(* ===== verification/SocksNet.v ===== *)
(** * Two programs on one connection

    A client and a server joined by a reliable byte stream in each direction, run
    under an arbitrary schedule.  [nstep_diamond] shows that steps of the two sides
    commute; hence one complete run determines every run ([schedule_independent]). *)

From Stdlib Require Import ZArith Lia.
From stdpp Require Import base list gmap numbers.
From S2P Require Import Prelude CBytes SocketIO.
Import list_basics.list list_relations.list list_monad.list list_misc.list.
Import SocketIO.

Module SocksNet.

(** What a side's own calls answer. *)
Record local_env := mkEnv {
  on_call : call -> Z;
  on_resolve : bytes -> Z -> option (Z * bytes);
  on_name : Z -> option sockaddr_in6;
}.

(** One move of a side with socket [fd]: [q] is the stream it can read, [closed]
    whether its peer has finished.  The result is the program, the rest of the stream
    and the bytes sent; [None] means it waits or has finished. *)
Definition move {A} (fd : Z) (env : local_env) (closed : bool) (p : proc A) (q : bytes)
  : option (proc A * bytes * bytes) :=
  match p with
  | Send fd' bs k => if fd' =? fd then Some (k (zlen bs, false), q, bs) else None
  | Recv fd' n WaitAll k =>
      if negb (fd' =? fd) then None
      else if n <=? zlen q then Some (k (full (take (Z.to_nat n) q)), drop (Z.to_nat n) q, [])
      else if closed then Some (k (full q), [], [])
      else None
  | Call c k => Some (k (on_call env c), q, [])
  | Resolve nm fam k => Some (k (on_resolve env nm fam), q, [])
  | GetName fd' k => Some (k (on_name env fd'), q, [])
  | _ => None
  end.

Definition finished {A} (p : proc A) : bool := match p with Ret _ => true | _ => false end.

Record net (A B : Type) := mkNet {
  cl : proc A;
  sv : proc B;
  up : bytes;
  down : bytes;
}.
Arguments mkNet {A B} _ _ _ _.
Arguments cl {A B} _.
Arguments sv {A B} _.
Arguments up {A B} _.
Arguments down {A B} _.

Section net.
Context {A B : Type} (cfd sfd : Z) (cenv senv : local_env).

Definition cl_move (x : net A B) : option (net A B) :=
  match move cfd cenv (finished (sv x)) (cl x) (down x) with
  | Some (p, q, out) => Some (mkNet p (sv x) (up x ++ out) q)
  | None => None
  end.

Definition sv_move (x : net A B) : option (net A B) :=
  match move sfd senv (finished (cl x)) (sv x) (up x) with
  | Some (p, q, out) => Some (mkNet (cl x) p q (down x ++ out))
  | None => None
  end.

Inductive nstep (x y : net A B) : Prop :=
| nstep_cl : cl_move x = Some y -> nstep x y
| nstep_sv : sv_move x = Some y -> nstep x y.

Inductive nsteps : nat -> net A B -> net A B -> Prop :=
| nsteps_O x : nsteps 0 x x
| nsteps_S n x y z : nstep x y -> nsteps n y z -> nsteps (S n) x z.

(** More input and a peer that finishes do not take a move away. *)
Lemma move_mono {C} fd env (p : proc C) q p' q' out closed x :
  move fd env false p q = Some (p', q', out) ->
  move fd env closed p (q ++ x) = Some (p', q' ++ x, out).
Proof.
  destruct p as [a| |fd' n w k|fd' bs k|fd' lens w k|fd' msgs k|nm fam k|fd' k|c k]; cbn; try done;
    try (intros [= <- <- <-]; done).
  - destruct w; try done. destruct (negb _); [done|].
    destruct (Z.leb_spec n (zlen q)) as [Hn|]; [|done]. intros [= <- <- <-].
    rewrite (proj2 (Z.leb_le n (zlen (q ++ x)))) by (rewrite zlen_app; pose proof (zlen_nonneg x); lia).
    unfold zlen in Hn. by rewrite take_app_le, drop_app_le by lia.
  - destruct (_ =? _); [|done]. by intros [= <- <- <-].
Qed.

Lemma move_unfinished {C} fd env closed (p : proc C) q r : move fd env closed p q = Some r -> finished p = false.
Proof. by destruct p. Qed.

Lemma nstep_diamond x y z :
  nstep x y -> nstep x z -> y = z \/ exists w, nstep y w /\ nstep z w.
Proof.
  assert (forall y z, cl_move x = Some y -> sv_move x = Some z -> exists w, nstep y w /\ nstep z w) as Hd.
  { clear y z. intros y z. unfold cl_move, sv_move.
    destruct (move cfd _ _ _ _) as [[[p q] out]|] eqn:E1; [|done].
    destruct (move sfd _ _ _ _) as [[[p2 q2] out2]|] eqn:E2; [|done]. intros [= <-] [= <-].
    rewrite (move_unfinished _ _ _ _ _ _ E1) in E2. rewrite (move_unfinished _ _ _ _ _ _ E2) in E1.
    exists (mkNet p p2 (q2 ++ out) (q ++ out2)). split.
    - apply nstep_sv. unfold sv_move. cbn [cl sv up down]. by rewrite (move_mono _ _ _ _ _ _ _ _ _ E2).
    - apply nstep_cl. unfold cl_move. cbn [cl sv up down]. by rewrite (move_mono _ _ _ _ _ _ _ _ _ E1). }
  intros [H1|H1] [H2|H2].
  - left. congruence.
  - right. by apply Hd.
  - right. destruct (Hd _ _ H2 H1) as (w & ? & ?). by exists w.
  - left. congruence.
Qed.

Definition stuck (x : net A B) : Prop := forall y, ~ nstep x y.

Lemma nsteps_first n x t y : nsteps (S n) x t -> stuck t -> nstep x y -> nsteps n y t.
Proof.
  intros H Ht. revert x y H. induction n as [|n IH]; intros x y H Hy; inversion H as [|? ? x1 ? H1 H2]; subst.
  - inversion H2; subst. destruct (nstep_diamond _ _ _ H1 Hy) as [->|(w & Hw & _)]; [constructor|].
    destruct (Ht _ Hw).
  - destruct (nstep_diamond _ _ _ H1 Hy) as [->|(w & Hw1 & Hw2)]; [done|].
    econstructor; [exact Hw2|]. by eapply IH.
Qed.

(** Every run from [x] can be completed to the one end, in the steps that remain. *)
Lemma schedule_independent n x t j y :
  nsteps n x t -> stuck t -> nsteps j x y -> (j <= n)%nat /\ nsteps (n - j) y t.
Proof.
  intros H Ht Hj. revert n H. induction Hj as [x|j x x1 y H1 Hj IH]; intros n H.
  - rewrite Nat.sub_0_r. split; [lia|done].
  - destruct n as [|n]; [inversion H; subst; by destruct (Ht _ H1)|].
    destruct (IH n) as [? ?]; [by eapply nsteps_first|]. split; [lia|done].
Qed.

Lemma nsteps_app n m x y z : nsteps n x y -> nsteps m y z -> nsteps (n + m) x z.
Proof. induction 1; [done|]. intros. cbn. econstructor; eauto. Qed.

End net.

(** ** Runs of one side *)

Section side.
Context (fd : Z) (env : local_env).

(** [runs p q p' q' out]: moves of one side, its peer still running. *)
Inductive runs {A} : proc A -> bytes -> proc A -> bytes -> bytes -> Prop :=
| runs_nil p q : runs p q p q []
| runs_cons p q p1 q1 o1 p2 q2 o2 :
    move fd env false p q = Some (p1, q1, o1) -> runs p1 q1 p2 q2 o2 -> runs p q p2 q2 (o1 ++ o2).

Lemma runs_app {A} (p : proc A) q p1 q1 o1 p2 q2 o2 :
  runs p q p1 q1 o1 -> runs p1 q1 p2 q2 o2 -> runs p q p2 q2 (o1 ++ o2).
Proof. induction 1; [done|]. intros. rewrite <- app_assoc. econstructor; eauto. Qed.

Lemma move_bind {A B} (p : proc A) (f : A -> proc B) q p' q' out :
  move fd env false p q = Some (p', q', out) -> move fd env false (bind p f) q = Some (bind p' f, q', out).
Proof.
  destruct p as [a| |fd' n w k|fd' bs k|fd' lens w k|fd' msgs k|nm fam k|fd' k|c k]; cbn; try done.
  - destruct w; try done. destruct (negb _); [done|]. destruct (_ <=? _); [|done]. by intros [= <- <- <-].
  - destruct (_ =? _); [|done]. by intros [= <- <- <-].
  - by intros [= <- <- <-].
  - by intros [= <- <- <-].
  - by intros [= <- <- <-].
Qed.

Lemma runs_bind {A B} (p : proc A) (f : A -> proc B) q p' q' out :
  runs p q p' q' out -> runs (bind p f) q (bind p' f) q' out.
Proof. induction 1; [constructor|]. econstructor; [by apply move_bind|done]. Qed.

(** A part that completes, followed by the rest. *)
Lemma runs_seq {A B} (p : proc A) (f : A -> proc B) q a q1 o1 p2 q2 o2 :
  runs p q (Ret a) q1 o1 -> runs (f a) q1 p2 q2 o2 -> runs (bind p f) q p2 q2 (o1 ++ o2).
Proof. intros H1 H2. eapply runs_app; [by apply runs_bind|done]. Qed.

Lemma runs_send {A} bs (k : Z * bool -> proc A) q p' q' out :
  runs (k (zlen bs, false)) q p' q' out -> runs (Send fd bs k) q p' q' (bs ++ out).
Proof. intros H. econstructor; [|exact H]. cbn. by rewrite Z.eqb_refl. Qed.

Lemma runs_recv {A} n (k : rans -> proc A) m q p' q' out :
  n = zlen m -> runs (k (full m)) q p' q' out -> runs (Recv fd n WaitAll k) (m ++ q) p' q' out.
Proof.
  intros -> H. change out with ([] ++ out). econstructor; [|exact H]. cbn. rewrite Z.eqb_refl. cbn [negb].
  rewrite (proj2 (Z.leb_le _ _)) by (rewrite zlen_app; pose proof (zlen_nonneg q); lia).
  unfold zlen. by rewrite Nat2Z.id, take_app_length, drop_app_length.
Qed.

Lemma runs_call {A} c (k : Z -> proc A) q p' q' out :
  runs (k (on_call env c)) q p' q' out -> runs (Call c k) q p' q' out.
Proof. intros H. change out with ([] ++ out). by econstructor. Qed.

Lemma runs_resolve {A} nm fam (k : option (Z * bytes) -> proc A) q p' q' out :
  runs (k (on_resolve env nm fam)) q p' q' out -> runs (Resolve nm fam k) q p' q' out.
Proof. intros H. change out with ([] ++ out). by econstructor. Qed.

End side.

(** The side's run inside the network. *)
Lemma move_any {A} fd env closed (p : proc A) q r :
  move fd env false p q = Some r -> move fd env closed p q = Some r.
Proof.
  destruct r as [[p' q'] out]. intros H%(move_mono _ _ _ _ _ _ _ closed []). by rewrite !app_nil_r in H.
Qed.

Lemma cl_runs {A B} cfd sfd cenv senv (p p' : proc A) (s : proc B) u q q' out :
  runs cfd cenv p q p' q' out ->
  exists n, nsteps cfd sfd cenv senv n (mkNet p s u q) (mkNet p' s (u ++ out) q').
Proof.
  intros H. revert u. induction H as [p q|p q p1 q1 o1 p2 q2 o2 H1 H IH]; intros u.
  - exists 0%nat. rewrite app_nil_r. constructor.
  - destruct (IH (u ++ o1)) as [n Hn]. exists (S n). econstructor; [|rewrite app_assoc; exact Hn].
    apply nstep_cl. unfold cl_move. cbn. by rewrite (move_any _ _ _ _ _ _ H1).
Qed.

Lemma sv_runs {A B} cfd sfd cenv senv (p p' : proc B) (c : proc A) d q q' out :
  runs sfd senv p q p' q' out ->
  exists n, nsteps cfd sfd cenv senv n (mkNet c p q d) (mkNet c p' q' (d ++ out)).
Proof.
  intros H. revert d. induction H as [p q|p q p1 q1 o1 p2 q2 o2 H1 H IH]; intros d.
  - exists 0%nat. rewrite app_nil_r. constructor.
  - destruct (IH (d ++ o1)) as [n Hn]. exists (S n). econstructor; [|rewrite app_assoc; exact Hn].
    apply nstep_sv. unfold sv_move. cbn. by rewrite (move_any _ _ _ _ _ _ H1).
Qed.
(** ** Scripts

    What a side sends and receives, in order. *)

Inductive act :=
| Out (bs : bytes)
| In (bs : bytes).

Section script.
Context (fd : Z) (env : local_env).

Inductive follows {A} : proc A -> list act -> proc A -> Prop :=
| follows_nil p : follows p [] p
| follows_out p p1 p2 bs s : runs fd env p [] p1 [] bs -> follows p1 s p2 -> follows p (Out bs :: s) p2
| follows_in p p1 p2 bs s : runs fd env p bs p1 [] [] -> follows p1 s p2 -> follows p (In bs :: s) p2.

Lemma follows_app {A} (p p1 p2 : proc A) s t : follows p s p1 -> follows p1 t p2 -> follows p (s ++ t) p2.
Proof. induction 1; [done|..]; intros; cbn; econstructor; eauto. Qed.

Lemma follows_bind {A B} (p p' : proc A) (f : A -> proc B) s :
  follows p s p' -> follows (bind p f) s (bind p' f).
Proof. induction 1; econstructor; eauto using runs_bind. Qed.

(** A part that completes, followed by the rest. *)
Lemma follows_seq {A B} (p : proc A) (f : A -> proc B) a s t p' :
  follows p s (Ret a) -> follows (f a) t p' -> follows (bind p f) (s ++ t) p'.
Proof. intros H1 H2. eapply follows_app; [by apply follows_bind|done]. Qed.

Lemma follows_sends {A} (p p' : proc A) bs : runs fd env p [] p' [] bs -> follows p [Out bs] p'.
Proof. intros H. econstructor; [exact H|constructor]. Qed.

Lemma follows_reads {A} (p p' : proc A) bs : runs fd env p (bs ++ []) p' [] [] -> follows p [In bs] p'.
Proof. rewrite app_nil_r. intros H. econstructor; [exact H|constructor]. Qed.

Lemma runs_frame {A} (p p' : proc A) q q' out x :
  runs fd env p q p' q' out -> runs fd env p (q ++ x) p' (q' ++ x) out.
Proof. induction 1; econstructor; eauto using move_mono. Qed.

End script.

(** Scripts of a client and a server that fit together, with the bytes on the way. *)
Inductive joins : list act -> list act -> bytes -> bytes -> Prop :=
| joins_nil : joins [] [] [] []
| joins_cl_out bs s t u d : joins s t (u ++ bs) d -> joins (Out bs :: s) t u d
| joins_sv_out bs s t u d : joins s t u (d ++ bs) -> joins s (Out bs :: t) u d
| joins_cl_in bs s t u d d' : d = bs ++ d' -> joins s t u d' -> joins (In bs :: s) t u d
| joins_sv_in bs s t u u' d : u = bs ++ u' -> joins s t u' d -> joins s (In bs :: t) u d.

Lemma joins_run {A B} cfd sfd cenv senv s t u d :
  joins s t u d -> forall (c c' : proc A) (p p' : proc B),
  follows cfd cenv c s c' -> follows sfd senv p t p' ->
  exists n, nsteps cfd sfd cenv senv n (mkNet c p u d) (mkNet c' p' [] []).
Proof.
  induction 1 as [|bs s t u d _ IH|bs s t u d _ IH|bs s t u d d' -> _ IH|bs s t u u' d -> _ IH];
    intros c c' p p' Hc Hs.
  - inversion Hc; inversion Hs; subst. exists 0%nat. constructor.
  - inversion Hc as [|? p1 ? ? ? H1 H2|]; subst. destruct (IH _ _ _ _ H2 Hs) as [n Hn].
    apply (runs_frame _ _ _ _ _ _ _ d) in H1. cbn in H1.
    destruct (cl_runs cfd sfd cenv senv _ _ p u _ _ _ H1) as [k Hk].
    exists (k + n)%nat. by eapply nsteps_app.
  - inversion Hs as [|? p1 ? ? ? H1 H2|]; subst. destruct (IH _ _ _ _ Hc H2) as [n Hn].
    apply (runs_frame _ _ _ _ _ _ _ u) in H1. cbn in H1.
    destruct (sv_runs cfd sfd cenv senv _ _ c d _ _ _ H1) as [k Hk].
    exists (k + n)%nat. by eapply nsteps_app.
  - inversion Hc as [| |? p1 ? ? ? H1 H2]; subst. destruct (IH _ _ _ _ H2 Hs) as [n Hn].
    apply (runs_frame _ _ _ _ _ _ _ d') in H1. cbn in H1.
    destruct (cl_runs cfd sfd cenv senv _ _ p u _ _ _ H1) as [k Hk]. rewrite app_nil_r in Hk.
    exists (k + n)%nat. by eapply nsteps_app.
  - inversion Hs as [| |? p1 ? ? ? H1 H2]; subst. destruct (IH _ _ _ _ Hc H2) as [n Hn].
    apply (runs_frame _ _ _ _ _ _ _ u') in H1. cbn in H1.
    destruct (sv_runs cfd sfd cenv senv _ _ c d _ _ _ H1) as [k Hk]. rewrite app_nil_r in Hk.
    exists (k + n)%nat. by eapply nsteps_app.
Qed.

End SocksNet.
Definition hev_socks5_udp_recvmmsg_udp (self : Obj) (msgv : list HevSocks5UDPMsg) (nonblock : bool)
  : proc (Z * list HevSocks5UDPMsg * Obj) :=
  RecvMM (get_fd self) (map msg_len msgv) (recv_flag nonblock) (fun a =>
    if mret a <=? 0 then Ret (mret a, msgv, self)
    else
      pdo (ok, self) :=
        (if udp_associated (udp_self self) =? 0 then
           pdo d := lift (of_option (mdata a !! 0%nat)) in
           pdo res := syscall (CConnect (get_fd self) (dg_from d)) in
           if res <? 0 then Ret (false, self)
           else Ret (true, set_udp_self self (set_udp_associated (udp_self self) 1))
         else Ret (true, self)) in
      if negb ok then Ret (-1, msgv, self)
      else
        pdo (ok, msgv) := lift (recv_udp_loop msgv (mdata a)) in
        Ret (if ok : bool then mret a else -1, msgv, self)).

Definition hev_socks5_udp_recvmmsg (self : Obj) (msgv : list HevSocks5UDPMsg) (nonblock : bool)
  : proc (Z * list HevSocks5UDPMsg * Obj) :=
  match type (udp_self self) with
  | HEV_SOCKS5_TYPE_UDP_IN_TCP =>
      pdo (res, msgv) := hev_socks5_udp_recvmmsg_tcp self msgv nonblock in
      Ret (res, msgv, self)
  | HEV_SOCKS5_TYPE_UDP_IN_UDP => hev_socks5_udp_recvmmsg_udp self msgv nonblock
  | _ => Ret (-1, msgv, self)
  end.

(** ** Forwarding *)

Context (inet_pton : Z -> bytes -> option bytes).

Definition UDP_BUF_SIZE : Z := 1500.

(** The destinations of the first [n] messages; [None] is the early return.  [addrs]
    is what the stack holds where the addresses go. *)
Fixpoint fwd_f_dests (self : Obj) (n : nat) (svec : list HevSocks5UDPMsg) (addrs : nat -> sockaddr_in6)
  : proc (option (list (sockaddr_in6 * bytes))) :=
  match n with
  | O => Ret (Some [])
  | S n =>
      match svec with
      | [] => Crash
      | m :: svec =>
          if msg_len m =? 0 then Ret None
          else
            match msg_addr m with
            | Null => Ret None
            | Unset => Crash
            | At a =>
                pdo (ret, sa, _) := hev_socks5_addr_into_sockaddr6 inet_pton a (addrs O) (addr_family (udp_self self)) in
                if ret <? 0 then Ret None
                else
                  pdo data := lift (get_n (msg_buf m) 0 (msg_len m)) in
                  pdo rest := fwd_f_dests self n svec (fun i => addrs (S i)) in
                  Ret (option_map (cons (sa, data)) rest)
            end
      end
  end.

(** [if (res <= 0)] at the end of both directions. *)
Definition fwd_result (res : Z) : proc Z :=
  if res <=? 0 then
    pdo again := (if res =? -1 then syscall CErrno else Ret 0) in
    Ret (if (res =? -1) && (again =? 1) then 0 else -1)
  else Ret 1.

(** [blocks] are the buffers; the result, [*bind] and the object. *)
Definition hev_socks5_udp_fwd_f (self : Obj) (fd : Z) (blocks : list bytes) (addrs : nat -> sockaddr_in6)
    (bound : bool) : proc (Z * bool * Obj) :=
  let svec := map (fun b => mkMsg Unset b UDP_BUF_SIZE) blocks in
  pdo (res, svec, self) := hev_socks5_udp_recvmmsg self svec true in
  if 0 <? res then
    pdo dvec := fwd_f_dests self (Z.to_nat res) svec addrs in
    match dvec with
    | None => Ret (-1, bound, self)
    | Some dvec =>
        pdo ok :=
          (if bound then Ret true
           else
             pdo d := lift (of_option (head dvec)) in
             pdo ret := udp_binder self fd d.1 in
             Ret (negb (ret <? 0))) in
        if negb ok then Ret (-1, bound, self)
        else
          SendMM fd (map (fun d => (Some d.1, d.2)) dvec) (fun '(res, _) =>
            pdo r := fwd_result res in
            Ret (r, true, self))
    end
  else
    pdo r := fwd_result res in
    Ret (r, bound, self).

☆ ☆ ☆ ☆ ☆

Only the lines from the beginning of the material above through the line with "if negb (fd' =? fd) then None" are wanted; extract them exactly.

(* ===== verification/SocksNet.v ===== *)
(** * Two programs on one connection

    A client and a server joined by a reliable byte stream in each direction, run
    under an arbitrary schedule.  [nstep_diamond] shows that steps of the two sides
    commute; hence one complete run determines every run ([schedule_independent]). *)

From Stdlib Require Import ZArith Lia.
From stdpp Require Import base list gmap numbers.
From S2P Require Import Prelude CBytes SocketIO.
Import list_basics.list list_relations.list list_monad.list list_misc.list.
Import SocketIO.

Module SocksNet.

(** What a side's own calls answer. *)
Record local_env := mkEnv {
  on_call : call -> Z;
  on_resolve : bytes -> Z -> option (Z * bytes);
  on_name : Z -> option sockaddr_in6;
}.

(** One move of a side with socket [fd]: [q] is the stream it can read, [closed]
    whether its peer has finished.  The result is the program, the rest of the stream
    and the bytes sent; [None] means it waits or has finished. *)
Definition move {A} (fd : Z) (env : local_env) (closed : bool) (p : proc A) (q : bytes)
  : option (proc A * bytes * bytes) :=
  match p with
  | Send fd' bs k => if fd' =? fd then Some (k (zlen bs, false), q, bs) else None
  | Recv fd' n WaitAll k =>
      if negb (fd' =? fd) then None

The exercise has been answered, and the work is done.